Port of Tauranga has slowly been entrenching its position as Auckland's 'second port' for years now. Photo / File
COMMENT:
Artificial urgency has its uses, particularly when trying to cut through intractable issues.
Whether, how and where to move Auckland's port is such an issue.
And there is artificial urgency aplenty.
New Zealand First, desperate for a win to secure its return to Parliament next year after failing toshift the polls with the $3 billion Provincial Growth Fund, now seeks to push its coalition partner into supporting a plan to shift the port to Northport, near Whangarei, at a cost that dwarfs the PGF.
Its cheerleaders decry any further studies. There have been 22 port studies in the last 13 years alone, let's just get on with it, they argue.
Chief advocate of the move north, Wayne Brown, has a point when he says: "There's nothing more permanent in New Zealand than calling something temporary."
Indecision over all kinds of public infrastructure upgrades seems to be bred into New Zealand politics, notwithstanding the big boost announced this week by Finance Minister Grant Robertson.
On the other side of the argument are a port company and Auckland businesses that want to keep cargo operations at the current Auckland site for as long as possible.
And there will be an almighty stoush if the answer to port relocation has even a whiff of expropriating Auckland Council's asset in support of a political argument dressed up as nation-building.
No wonder Labour is keen to put it on a slow track that will likely prevent final conclusions before the 2020 election.
In the middle of all this, and feeling far less heat than it should be, is consulting firm EY, which has managed in the space of three years both to damn and to recommend Northport as first choice for relocation, depending on the client.
Unseen from its first report, for the 2016 Future Ports Study, is the so-called Scenario 1.3: a partial move of Auckland's port to both Tauranga and Northport.
Yet that is surely the most likely medium-term outcome, with Tauranga by far the larger beneficiary.
The existence of that unpublished analysis goes to the heart of the unnecessary emergence of all-or-nothing positions on both sides of the debate.
For a start, even if a decision were taken on a future port site today, the Auckland port would still be most likely to undertake a staged, 30-plus year withdrawal from its current site, with the container wharves the last piece to go.
The incremental pace of development on the old wharf and industrial land of the Wynyard Quarter is an instructive guide to how quickly a port can simply be 'replaced'.
The move should and will take time.
And while Northland – or another port site – would expect gains over time, the biggest immediate winner will be the Port of Tauranga, which has slowly been entrenching its position as Auckland's 'second port' for years now.
The chief executive at PoT, Mark Cairns, has been conspicuous by his absence from the recent public debate.
For one thing, PoT owns a half-share of Northport. Any move to favour Northport as Auckland's new second port is likely to excite Commerce Commission interest.

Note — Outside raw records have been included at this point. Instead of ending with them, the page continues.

(** ** Runs *)

(** [c] is a new cache; the sizes are 64-bit numbers of bytes. *)
Definition new_cache (size dirty : Z) (c : PageCache) : Prop := 0 <= size < 2 ^ 64 /\ 0 <= dirty < 2 ^ 64 /\ newCache size dirty = Ok c.
Lemma newCache_limits size dirty c : new_cache size dirty c ->
  ca_capacity c * PageSize = size /\ ca_maxDirty c * PageSize = dirty /\ c = mkPageCache (size / PageSize) (dirty / PageSize) 0 ∅ [] ∅ [] [] false false None None.
Proof.
  intros (_ & _ & H). unfold newCache in H. destruct (_ || _) eqn:E; [done|]. injection H as <-. repeat (apply orb_false_iff in E as [E ?]).
  pose proof (Z.div_mod size PageSize ltac:(done)). pose proof (Z.div_mod dirty PageSize ltac:(done)). bool_prop. simpl. split_and!; [lia..|done].
Qed.
Lemma start_sound size dirty c A : new_cache size dirty c -> sound (start c) A.
Proof.
  intros H. pose proof H as (Hs & Hd & _). apply newCache_limits in H as (_ & _ & ->). split; [|done].
  split; simpl; try done; try set_solver. split; simpl; try done.
  - intros []; apply NoDup_nil_2.
  - intros [] k; simpl; by rewrite lookup_empty, elem_of_nil.
  - rewrite map_size_empty. simpl. apply Z.div_pos; [lia|done].
  - apply Z.div_pos; [lia|done].
Qed.
Lemma run_sound size dirty c evs w A0 : new_cache size dirty c -> steps (start c) evs w ->
  exists A, history A0 evs A /\ sound w A /\ settled c (w_cache w).
Proof.
  intros Hc Hs. remember (start c) as w0 eqn:E. induction Hs as [w|w l w1 ev w2 Hs IH Hst]; subst.
  - exists A0. split; [constructor|]. split; [by eapply start_sound|done].
  - destruct (IH eq_refl) as (A & Hh & Sd & Hse). destruct (step_sound base template versions base_page template_page w1 ev w2 A Sd Hst) as [H1 H2].
    exists (a_apply ev A). split; [by constructor|]. split; [done|]. eapply settled_trans; [done|by eapply step_settled].
Qed.

Lemma steps_app w l w1 l' w2 : steps w l w1 -> steps w1 l' w2 -> steps w (l ++ l') w2.
Proof.
  intros H1 H2. revert l H1. induction H2 as [|w1 l' w3 ev w4 H2 IH Hs]; intros l H1; [by rewrite app_nil_r|]. rewrite app_assoc. econstructor; [by apply IH|done].
Qed.

(** ** One round of the worker *)

Lemma select_some w A x rest : sound w A -> ca_err (w_cache w) = None -> ca_closed (w_cache w) = false ->
  oldestEligible (ready w) (ca_dirty (w_cache w)) = Some (x, rest) ->
  exists zero batch c1, select_batch (ready w) (w_cache w) = Some (x.1, zero, batch, set_active (Some x.1) c1) /\ x ∈ batch /\
    froze x.1 zero (owned w) (w_cache w) batch c1.
Proof.
  intros Sd He Hc Ho. pose proof (select_spec (owned w) (ready w) (w_cache w) (st_cache _ (so_static _ _ _ _ Sd))) as Q.
  destruct (select_batch (ready w) (w_cache w)) as [[[[d z] batch] c']|].
  - destruct Q as (_ & _ & _ & _ & (y & r' & Ey & <- & Hy) & c1 & Hf & ->). rewrite Ho in Ey. injection Ey as <- <-. by exists z, batch, c1.
  - exfalso. destruct Q as [?|[?|Hf]]; [done|congruence|]. pose proof (oldest_spec (ready w) (ca_dirty (w_cache w))) as Q. rewrite Ho in Q.
    destruct Q as (Hr & pre & Eq & _). rewrite Forall_forall in Hf. rewrite (Hf x) in Hr; [done|]. rewrite Eq. set_solver.
Qed.

(** The worker is between two batches of a cache that works. *)
Definition idle w : Prop := w_worker w = WorkerIdle /\ ca_err (w_cache w) = None /\ ca_closed (w_cache w) = false.
Lemma batch_done w A d batch : sound w A -> w_worker w = WorkerWritten d batch -> ca_err (w_cache w) = None ->
  same_control (set_active None (w_cache w)) (finish_batch batch (w_cache w)) /\
  forall x, ca_pages (finish_batch batch (w_cache w)) !! x =
    if bool_decide (x ∈ batch) then ca_pages (w_cache w) !! x ≫= completed else ca_pages (w_cache w) !! x.
Proof.
  intros Sd Hw He. unfold finish_batch. simpl. rewrite He. set (w' := set_worker WorkerIdle w).
  destruct (complete_spec batch (owned w') (set_active None (w_cache w))) as (_ & Hc & P); [|done].
  apply active_inv. generalize (st_cache _ (so_static _ _ _ _ Sd)). apply give_out. intros s. symmetry. apply (owned_worker w w' batch); try done. by rewrite Hw.
Qed.
Lemma writeback_round (accepts : F -> Prop) w A x rest k : sound w A -> idle w -> oldestEligible (ready w) (ca_dirty (w_cache w)) = Some (x, rest) ->
  w_disks w !! x.1 = Some k -> (forall l, batch_ok (df_blocks (dk_file k)) l -> exists f, df_write l (dk_file k) (Ok tt) f /\ accepts f) ->
  exists f w', steps w [Silent; Silent; Silent] w' /\ accepts f /\ sound w' A /\ idle w' /\ ca_dirtyUsed (w_cache w') < ca_dirtyUsed (w_cache w) /\
    w_writes w' = w_writes w /\ w_discards w' = w_discards w /\ w_disks w' = <[x.1 := with_file f k]> (w_disks w).
Proof.
  intros Sd (Hw & He & Hc) Ho Hk Hacc. destruct (select_some w A x rest Sd He Hc Ho) as (zero & batch & c1 & Hs & Hx & Hf).
  pose proof (step_select base template versions w _ _ _ _ Hw Hs) as St1. set (w1 := set_worker _ _) in St1.
  destruct (step_sound base template versions base_page template_page w _ w1 A Sd St1) as [_ Sd1].
  pose proof Hf as (_ & (_ & _ & Ecl & _ & Eer) & Hl & Hpg). assert (ca_err (w_cache w1) = None) as He1 by (simpl; congruence).
  destruct (worker_batch_ok base template versions base_page template_page w1 x.1 batch false k (so_static _ _ _ _ Sd1) eq_refl Hk) as [Hb _].
  destruct (Hacc _ Hb) as (f & Hio & Hf'). pose proof (step_batch_io base template versions w1 x.1 batch false k (Ok tt) f eq_refl He1 Hk Hio) as St2.
  set (w2 := set_worker _ _) in St2. destruct (step_sound base template versions base_page template_page w1 _ w2 A Sd1 St2) as [_ Sd2].
  pose proof (step_batch_end base template versions w2 x.1 batch eq_refl) as St3. simpl in Sd1, Sd2.
  destruct (batch_done w2 A x.1 batch Sd2 eq_refl He1) as [(_ & _ & Ecl3 & _ & Eer3) P]. set (w3 := set_worker _ _) in St3.
  destruct (step_sound base template versions base_page template_page w2 _ w3 A Sd2 St3) as [_ Sd3]. simpl in Sd3.
  exists f, w3. split; [exact (steps_snoc _ _ _ w [Silent; Silent] w2 Silent w3 (steps_snoc _ _ _ w [Silent] w1 Silent w2 (steps_snoc _ _ _ w [] w Silent w1 (steps_nil _ _ _ w) St1) St2) St3)|].
  split; [done|]. split; [done|]. split.
  { assert (w_cache w3 = finish_batch batch (w_cache w2)) as E3 by done. unfold idle. rewrite E3, Eer3, Ecl3. unfold w3. cbn [w_worker set_worker].
    change (w_cache w2) with (w_cache w1) in *. rewrite He1. split; [done|]. split; [done|]. simpl. congruence. }
  split; [|done].
  pose proof (st_cache _ (so_static _ _ _ _ Sd)) as I. rewrite (ci_used _ _ I), (ci_used _ _ (st_cache _ (so_static _ _ _ _ Sd3))).
  rewrite (count_fewer charged batch (ca_pages (w_cache w)) (ca_pages (w_cache w3))).
  - destruct batch; [set_solver|]. simpl. lia.
  - pose proof (worker_NoDup base template versions base_page template_page w1 (so_static _ _ _ _ Sd1)) as N. exact N.
  - intros y Hy. simpl. rewrite P, bool_decide_false by done. simpl. by rewrite Hpg, bool_decide_false.
  - intros y Hy. destruct (Hl y Hy) as (_ & p & Hp & Hsp & _). simpl. rewrite P, bool_decide_true by done. simpl. rewrite Hpg, bool_decide_true, Hp by done.
    destruct (ci_page _ _ I y p Hp) as [_ Hok]. rewrite Hsp in Hok. unfold weight, charged. rewrite (proj1 Hok). simpl. unfold completed. by destruct (pg_zero _).
Qed.

(** Nobody writes or discards, and every file can be written. *)
Definition quiescent (accepts : F -> Prop) w : Prop :=
  idle w /\ w_writes w = [] /\ w_discards w = [] /\ forall d k, w_disks w !! d = Some k -> dk_ready k = true /\ accepts (dk_file k).
Lemma dirty_eligible accepts w A : sound w A -> quiescent accepts w -> ca_dirtyUsed (w_cache w) <> 0 ->
  exists x rest k, oldestEligible (ready w) (ca_dirty (w_cache w)) = Some (x, rest) /\ w_disks w !! x.1 = Some k.
Proof.
  intros Sd ((Hw & _ & _) & Ew & Edc & Hd) Hn. pose proof (so_static _ _ _ _ Sd) as S. pose proof (st_cache _ S) as I.
  assert (forall x, x ∈ ca_dirty (w_cache w) -> exists k, w_disks w !! x.1 = Some k /\ ready w x.1 = true) as Hr.
  { intros x Hx. apply (ci_where _ _ I cacheDirty) in Hx. destruct (ca_pages (w_cache w) !! x) as [p|] eqn:Ep; [|done].
    destruct (st_page _ S x.1 x.2 p) as (k & Hk & _); [unfold page_at; by destruct x|]. exists k. split; [done|]. unfold ready. rewrite Hk. by apply (Hd x.1). }
  pose proof (oldest_spec (ready w) (ca_dirty (w_cache w))) as Q. destruct (oldestEligible _ _) as [[x rest]|].
  - destruct Q as (_ & pre & Eq & _). destruct (Hr x) as (k & Hk & _); [rewrite Eq; set_solver|]. by exists x, rest, k.
  - exfalso. apply Hn. rewrite (ci_used _ _ I). apply count_zero. intros x p Hp. unfold charged.
    pose proof (ci_page _ _ I x p Hp) as [_ Hok]. pose proof (proj2 (ci_where _ _ I (pg_state p) x)) as Ho. rewrite Hp in Ho. specialize (Ho eq_refl).
    destruct (pg_state p); simpl in Ho; rewrite ?Ew, ?Edc, ?Hw in Ho; try (by apply not_elem_of_nil in Ho); try by apply Hok.
    rewrite Forall_forall in Q. specialize (Q x Ho). destruct (Hr x Ho) as (k & _ & E). congruence.
Qed.
Lemma all_drained own c : cache_inv own c -> ca_err c = None -> ca_dirtyUsed c = 0 -> forall d, drained (Some d) c = Ok true.
Proof.
  intros I He H d. unfold drained. rewrite He, (ci_clients _ _ I). rewrite (count_sub charged); [done| |by rewrite <-(ci_used _ _ I)].
  intros k p _ [_ Hp]%andb_true_iff. exact Hp.
Qed.

(** A page that is being discarded is the page of a pending discard. *)
Lemma no_discarding w A d b p : sound w A -> (forall x, x ∈ w_discards w -> ~ in_discard d b x) -> ca_pages (w_cache w) !! (d, b) = Some p ->
  pg_state p <> cacheDiscarding.
Proof.
  intros Sd Hn Ep Es. pose proof (so_static _ _ _ _ Sd) as S. assert ((d, b) ∈ owners (owned w) (w_cache w) cacheDiscarding) as Ho.
  { apply (ci_where _ _ (st_cache _ S)). rewrite Ep. simpl. by rewrite Es. }
  simpl in Ho. apply elem_of_concat in Ho as (l & Hl & (x & -> & Hx)%list_elem_of_fmap). apply (Hn x Hx).
  destruct (st_discard _ S x Hx) as (k' & _ & _ & _ & Hin). exact (Hin _ Hl).
Qed.
(** What the cache, the file and the layers below hold together of a block. *)
Definition visible w (d : Z) (k : disk) (b : Z) : list Z :=
  if upper k b then
    match ca_pages (w_cache w) !! (d, b) with
    | Some p => match pg_state p with cacheClean | cacheDirty | cacheWriteback => page_bytes p | _ => df_block (dk_file k) b end
    | None => df_block (dk_file k) b
    end
  else lower base template k d b.
Lemma visible_sound w A d k b : sound w A -> w_disks w !! d = Some k -> has_block k b -> ca_err (w_cache w) = None ->
  (forall x, x ∈ w_discards w -> ~ in_discard d b x) -> A d b = visible w d k b.
Proof.
  intros Sd Hk Hb He Hn. pose proof (so_block _ _ _ _ Sd d k b Hk Hb) as B. unfold visible. destruct (upper k b) eqn:Eu; [|by apply B].
  pose proof (he_cell _ _ _ _ _ (bs_healthy _ _ _ _ _ _ _ B He) Hn) as Hc. unfold cell, page_at in Hc.
  destruct (ca_pages (w_cache w) !! (d, b)) as [p|] eqn:Ep; [|by apply Hc]. destruct (pg_state p) eqn:Es; try done; try (by apply Hc).
  - destruct Hc as [Hc ->]. by apply Hc.
  - by destruct (no_discarding w A d b p).
Qed.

And Cairns, regarded by most parties to the port debate as one of the smartest people in the room on this issue, has nothing to gain by repeating in public what he's said in private about the UNISC study, which is not appropriate for a family publication.
The reality is that Tauranga could take every single scrap of imported goods that comes over the wharves at Auckland today, and into the foreseeable future.
It is planning more than $300 million of capital spending to accommodate the freight growth it can see coming at it, and is committed to using rail to the greatest possible extent.
Unlike Northport, Tauranga is also in the right place to take additional import and export freight. Northland's exports could boom, but nothing will change its location at the top of the North Island versus Tauranga's connection to the three-city convergence happening between Auckland, Hamilton and Tauranga.
None of this means Northport is a bad option as a secondary port for Auckland as the CBD port contracts. Resilience arguments alone suggest that Auckland cannot afford to rely on weak points in Tauranga's connections to the city, particularly the one-track Kaimai Tunnel. The 2016 study put a $44b negative net present value on the cost of building a completely new port in the Firth of Thames, so it deserves a lower ranking than Northport.
However, stripped of the political heat and parochial emotion, the port shift from Auckland need not be anywhere near as dramatic as it is being built up to be.
Under foreseeable and rational choices available now, Tauranga will be the big winner, Northport will gain, and – bad news for Baby Boomers hoping for an unobstructed view of the harbour from Parnell – containers will be going over the Auckland wharves long after the last us of us has shuffled off our mortal coils.